Selain itu pemerintah kolonial juga bergerak dengan pemberantasan wabah pes ini dengan mendirikan sebuah lembaga kesehatan dengan nama Burgerlijke Geneeskundigen Dienst (BGD). Lembaga ini berdiri pada akhir abad 19. Lembaga ini menangani pelayanan kesehatan nasional Hindia Belanda. Dalam menghadapi wabah pes, BGD melakukan berbagai upaya. Yang pertama adalah penelitian mengenai wabah pes tersebut. Terdapat sebuah tim dengan ketua Dr. De Vogel dengan 14 orang lainnya yang merupakan Dokter Djawa termasuk dr. Cipromangunkusumo dikirim ke Jawa Timur pada tahun 1911. Selain melakukan penelitian terhadap penyakit, mereka juga melakukan pengobatan terhadap pasien yang terinfeksi pes. Dilakukan pula pembasmian tikus di rumah penduduk. Upaya yang kedua yaitu karantina dan isolasi. Terdapat seorang penjaga atau biasa disebut dengan mantri polisi yang bertugas untuk menjaga daerah yang diberlakukan karantina. Hal ini bertujuan agar wabah tidak makin menyebar. Yang ketiga, BGD melakukan vaksinasi dan desinfeksi. Vaksinasi merupakan upaya preventif untuk menangani wabah pes yang terjadi pada masa itu. Vaksin yang digunakan diproduksi oleh Institute Pasteur. Namun, upaya vaksinasi terhadap masyarakat ini ternyata kurang efektif karena vaksin yang diberikan tidak merata. Dalam arti tidak semua masyarakat menerima vaksin. Desinfeksi dilakukan pada rumah-rumah penduduk sebagai bentuk pembasmian bakteri. Upaya ini pun kurang optimal karena kurangnya sarana dan tenaga. Yang keempat, BGD mendirikan lembaga otonom dengan nama Dienst de Pesbestrijding pada tahun 1915. Lembaga ini dapat dikatakan sebagai satuan tugas yang difokuskan untuk menangani wabah pes.

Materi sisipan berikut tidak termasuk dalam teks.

(* ===== verification/WalFormat.v ===== *)
(** * The write-ahead log as bytes
    ([src/drevo-core/src/wal_format.rs])

    Formats and their names, the header, records with their length and CRC-32,
    sealed records, and the reader that replays a log chunk by chunk.  The
    serializers (serde_json, ciborium, rmp_serde) and zstd are third-party: their
    entry points are the class [Libs].  [borrow] and [own] stand for the
    module [wire]; borrowing leaves no trace, so one type serves both. *)
From S2P Require Import Prelude NativeModel WireBytes Encryption WalCompact.
Local Open Scope string_scope.
Local Open Scope list_scope.
Local Open Scope N_scope.

(** ** Formats *)
Inductive WalFormat : Type := JsonLines | Cbor | MsgPack | CborZstd | CborCompact | CborCompactZstd.
#[export] Instance WalFormat_eq_dec : EqDecision WalFormat.
Proof. solve_decision. Defined.

(** Why a log is refused ([std::io::ErrorKind::InvalidData] with a message). *)
Inductive Refusal : Type :=
| UnsupportedVersion (version : N)
| UnknownTag (tag : N)
| NotCompiledIn (format : WalFormat)
| LogIsEncrypted
| LogNotEncrypted
| KeyCheckDamaged
| WrongKey
| DoesNotDecryptAt (byte : N)
| CorruptAt (byte : N)
| QueuedRecordInvalid.

Inductive WalError : Type :=
| JsonError
| BackendError (why : string)
| InvalidData (why : Refusal)
| ReadFailed.

(** ** The wire types *)
Record NodeWire : Type := mkNodeWire {
  nw_id : N; nw_uuid : N; nw_kind : string; nw_title : string; nw_body : string; nw_body_html : string;
  nw_created_at : Z; nw_updated_at : Z; nw_properties : Properties;
}.
Record EdgeWire : Type := mkEdgeWire {
  ew_id : N; ew_uuid : N; ew_from_id : N; ew_to_id : N; ew_kind : string; ew_weight : F32;
  ew_created_at : Z; ew_properties : Properties;
}.
Inductive Op : Type :=
| OUpsertNode (n : NodeWire)
| ODeleteNode (id : N)
| OUpsertEdge (e : EdgeWire)
| ODeleteEdge (id : N)
| OSetEmbedding (id : N) (v : list F32)
| ODeleteEmbedding (id : N)
| OPrepare (gid : string) (prepared_at_ms : Z) (ops : list Op)
| OCommitPrepared (gid : string)
| ORollbackPrepared (gid : string) (heuristic : bool).

Fixpoint op_ref (op : WalOp) : Op :=
  match op with
  | UpsertNode n =>
      OUpsertNode (mkNodeWire (n_id n) (n_uuid n) (n_kind n) (n_title n) (n_body n) (n_body_html n)
        (n_created_at n) (n_updated_at n) (n_properties n))
  | DeleteNode id => ODeleteNode id
  | UpsertEdge e =>
      OUpsertEdge (mkEdgeWire (e_id e) (e_uuid e) (e_from e) (e_to e) (e_kind e) (e_weight e)
        (e_created_at e) (e_properties e))
  | DeleteEdge id => ODeleteEdge id
  | SetEmbedding id v => OSetEmbedding id v
  | DeleteEmbedding id => ODeleteEmbedding id
  | Prepare gid at_ms ops => OPrepare gid at_ms (op_ref <$> ops)
  | CommitPrepared gid => OCommitPrepared gid
  | RollbackPrepared gid heuristic => ORollbackPrepared gid heuristic
  end.

Fixpoint from_op (op : Op) : WalOp :=
  match op with
  | OUpsertNode n =>
      UpsertNode (mkNode (nw_id n) (nw_uuid n) (nw_kind n) (nw_title n) (nw_body n) (nw_body_html n)
        (nw_created_at n) (nw_updated_at n) (nw_properties n))
  | ODeleteNode id => DeleteNode id
  | OUpsertEdge e =>
      UpsertEdge (mkEdge (ew_id e) (ew_uuid e) (ew_from_id e) (ew_to_id e) (ew_kind e) (ew_weight e)
        (ew_created_at e) (ew_properties e))
  | ODeleteEdge id => DeleteEdge id
  | OSetEmbedding id v => SetEmbedding id v
  | ODeleteEmbedding id => DeleteEmbedding id
  | OPrepare gid at_ms ops => Prepare gid at_ms (from_op <$> ops)
  | OCommitPrepared gid => CommitPrepared gid
  | ORollbackPrepared gid heuristic => RollbackPrepared gid heuristic
  end.
Lemma number_text_spec radix n : 2 <= radix <= 16 -> number_text radix n <> [] /\ digits_value radix (number_text radix n) = n /\
  Forall (fun c => exists d, d < radix /\ c = digit_char d) (number_text radix n).
Proof.
  intros Hr. unfold number_text. destruct (digits_of_spec radix (N.to_nat (N.log2 n)) n [] Hr) as (ds & E & H).
  - rewrite Nat2N.inj_succ, N2Nat.id. destruct (decide (n = 0)) as [->|Hn]; [done|]. apply N.log2_spec. lia.
  - by rewrite E, app_nil_r.
Qed.

Lemma number_digits radix (p : N -> bool) n : 2 <= radix <= 16 -> forallb (fun d => p (digit_char d)) (N.of_nat <$> seq 0 (N.to_nat radix)) = true ->
  Forall (fun c => p c = true) (number_text radix n).
Proof.
  intros Hr Hp. destruct (number_text_spec radix n Hr) as (_ & _ & H). rewrite forallb_forall in Hp.
  eapply Forall_impl; [exact H|]. intros c (d & Hd & ->). apply Hp, list_elem_of_In, list_elem_of_fmap. exists (N.to_nat d).
  rewrite N2Nat.id, elem_of_seq. split; [done|lia].
Qed.

Lemma from_str_radix_number largest radix n : 2 <= radix <= 16 -> n <= largest -> from_str_radix largest radix (number_text radix n) = Some n.
Proof.
  intros Hr Hn. destruct (number_text_spec radix n Hr) as (Hne & Hv & _). unfold from_str_radix.
  destruct (number_text radix n); [done|]. by rewrite Hv, (proj2 (N.leb_le _ _) Hn).
Qed.

Section printing.
Context {chars : Chars} {laws : CharsLaws}.

(** The tokens that can be printed: names that are no keywords, integers that
    are not negative, strings of characters; no floats. *)
Definition displayable (k : TokenKind) : Prop :=
  match k with
  | TokenKind.Integer n => (0 <= n < 2 ^ 63)%Z
  | TokenKind.Float _ | TokenKind.Eof => False
  | TokenKind.Identifier s => is_name s /\ lookup_word (to_ascii_uppercase <$> s) keywords = None
  | TokenKind.Param s => is_name s \/ all_digits s /\ s <> []
  | TokenKind.String s => Forall (fun c => is_scalar c = true) s
  | _ => True
  end.

Definition print_tokens (ks : list TokenKind) : text := concat ((fun k => fmt k ++ [32]) <$> ks).

Lemma escape_debug_body c b v : is_scalar c = true -> string_body 34 b v -> string_body 34 (escape_debug c ++ b) (c :: v).
Proof.
  intros Hc Hb. unfold escape_debug.
  assert (Hl : forall e c, lookup_char e escapes = Some c -> string_body 34 ([92; e] ++ b) (c :: v)).
  { intros e c' He. apply (body_escape 34 [e]); [by constructor|done]. }
  destruct (N.eqb_spec c 0) as [->|]; [by apply (Hl 48)|]. destruct (N.eqb_spec c 9) as [->|]; [by apply (Hl 116)|].
  destruct (N.eqb_spec c 13) as [->|]; [by apply (Hl 114)|]. destruct (N.eqb_spec c 10) as [->|]; [by apply (Hl 110)|].
  destruct (N.eqb_spec c 92) as [->|]; [by apply (Hl 92)|]. destruct (N.eqb_spec c 34) as [->|]; [by apply (Hl 34)|].
  destruct (is_printable c); [by apply body_char|].
  change (lit "\u{" ++ number_text 16 c ++ lit "}") with (92 :: (lit "u{" ++ number_text 16 c ++ lit "}")).
  rewrite <- app_comm_cons. apply (body_escape 34 (lit "u{" ++ number_text 16 c ++ lit "}")); [|done].
  apply escape_braces; [by apply number_digits|].
  rewrite from_str_radix_number; [|lia|]; cbn.
  - unfold from_u32. by rewrite Hc.
  - unfold is_scalar in Hc. apply orb_true_iff in Hc as [Hc%N.ltb_lt|Hc%within_iff]; lia.
Qed.

Lemma string_debug_body s : Forall (fun c => is_scalar c = true) s -> string_body 34 (concat (escape_debug <$> s)) s.
Proof. induction 1 as [|c s Hc Hs IH]; cbn; [constructor|]. by apply escape_debug_body. Qed.

Lemma ascii_name t : t <> [] -> forallb (fun c => (c <? 128) && is_ascii_letter c) t = true -> is_name t.
Proof using laws.
  intros Hne Ht. assert (H : Forall (fun c => is_identifier_start c = true) t).
  { rewrite forallb_forall in Ht. apply Forall_forall. intros c Hc%list_elem_of_In%Ht. apply andb_true_iff in Hc as [Hc Hl].
    unfold is_identifier_start. rewrite ascii_alphabetic by (by apply N.ltb_lt). by rewrite Hl, orb_true_r. }
  split; [destruct t; [done|by apply Forall_inv in H]|]. eapply Forall_impl; [exact H|]. apply start_continues.
Qed.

Upaya penanganan wabah pes dilakukan secara masif baik oleh pemerintah kolonial Hindia Belanda ataupun dari golongan Dokter Djawa. Meskipun terdapat berbagai keterbatasan baik dari sarana, prasarana, maupun tenaga, namun wabah pes di Jawa akhirnya mulai mereda pada tahun 1916. Wabah pes merupakan salah satu contoh wabah dengan tingkat kematian tinggi yang pernah melanda Indonesia. Wabah tersebut dapat mereda dengan adanya upaya preventif oleh berbagai lembaga kesehatan dan masyarakat itu sendiri. Dari waktu ke waktu, terjadi perkembangan zaman dan teknologi. Sumber daya manusia pun semakin maju dan lahir berbagai penemuan untuk menghadapi wabah mematikan ini.